Treatment for vitiligo range from cosmetic, like skin camouflage cream, to topical steroid creams or phototherapy.
Can vitiligo be treated with phototherapy?
The evidence for treating vitiligo with phototherapy is promising.
Phototherapy is often used as a treatment for those whose vitiligo is widespread, if vitiligo hasn’t been treated with topical treatments or if there is a significant impact on someone's quality of life (3).
Both UVA and UVB phototherapy treatment has been used for vitiligo. If UVA treatment is used, a medicine called psoralen may make the skin more sensitive to light. UVB light therapy is the preferred phototherapy for many skin conditions because of the reduced risk of skin cancer.
A large study of 29 studies with a total of 1201 patients undergoing treatment of their vitiligo with narrow-band UVB phototherapy found that the repigmentation rate was 44.2% on the face and neck.

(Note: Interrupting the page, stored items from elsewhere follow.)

(** * Shallow embedding of [trajectory_analysis/trajectory_experiments.py]

    The forward passes of the trajectory-prediction networks (SCoNe and its
    order-K / Ebli / Bunch variants), the shift-operator builder and the
    conditional-incidence selector of [data_setup], and the regional split of
    [train_model].

    Arrays are dense 2-D arrays over the reals: a shape and an entry
    function.  Every array built by an operation is canonical: its entries
    outside the shape are 0, so two arrays built the same way are equal as
    records.  The forward passes run in a small exception monad that also
    logs every matrix product performed. *)

From Stdlib Require Import Ascii String Reals Lra Lia ZArith Bool List.
From Stdlib Require Import FunctionalExtensionality.
From Stdlib Require Import Sorting.Mergesort Sorting.Permutation Sorting.Sorted.
Import ListNotations.

Open Scope R_scope.

(** ** Arrays *)

Record mat := Mat { rows : nat; cols : nat; ent : nat -> nat -> R }.

(** An array of shape [r x c] with entries [g]; zero outside the shape. *)
Definition mk (r c : nat) (g : nat -> nat -> R) : mat :=
  Mat r c (fun i j => if (Nat.ltb i r && Nat.ltb j c)%bool then g i j else 0).

Fixpoint sum (n : nat) (g : nat -> R) : R :=
  match n with
  | O => 0
  | S k => sum k g + g k
  end.

(** [A @ B]: the product sums over the columns of [A]. *)
Definition mm (A B : mat) : mat :=
  mk (rows A) (cols B) (fun i j => sum (cols A) (fun k => ent A i k * ent B k j)).

(** [A.T] *)
Definition transpose (A : mat) : mat :=
  mk (cols A) (rows A) (fun i j => ent A j i).

(** Element-wise application of a scalar function ([np.tanh], ...). *)
Definition map_elem (h : R -> R) (A : mat) : mat :=
  mk (rows A) (cols A) (fun i j => h (ent A i j)).

(** [np.zeros((r, c))] *)
Definition zeros (r c : nat) : mat := mk r c (fun _ _ => 0).

(** [np.diag(flips)] *)
Definition diag (flips : list R) : mat :=
  mk (length flips) (length flips)
     (fun i j => if Nat.eqb i j then nth i flips 0 else 0).

(** [A + B] between arrays of the same shape (as in [L1_lower + L1_upper]). *)
Definition madd (A B : mat) : mat :=
  mk (rows A) (cols A) (fun i j => ent A i j + ent B i j).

Also, at least favourable response rates were 82% on the face and neck and 81.7% on the trunk, highlighting the efficacy of phototherapy as a treatment for vitiligo (4).
Can I treat vitiligo with phototherapy at home?
Treating vitiligo at home using a portable UVB narrow-band phototherapy lamp can be a more cost-effective and convenient alternative to seeking treatment in outpatient facilities like hospitals or doctors' offices.
Home-based phototherapy treatment has been around since 1979 for the treatment of psoriasis and was adapted for vitiligo in the 1990s (5). It has been suggested that home treatment is beneficial for vitiligo treatment because of the increased compliance compared to the in-person, outpatient approach (6).
If you are looking for a medically certified phototherapy lamp at home, you may be interested in Care Lamps’ Derma UVB Narrowband Phototherapy Lamp. It comes with full setup and treatment instructions with a suggested treatment schedule for people with vitiligo.
How long does it take for phototherapy to work on vitiligo?
Research has suggested that the optimal frequency for treating vitiligo with phototherapy is three times per week, but two times per week is also acceptable, but it will take longer to see results (6).
It’s essential to take at least 24 hours between treatments as downtime or until any redness subsides.
The Vitiligo Working Group suggest tapering phototherapy treatment following repigmentation to two times per month in the month following repigmentation before reducing down to once per week in month two. For months three to four, they advise reducing further to every other week before discontinuing use after month four (6).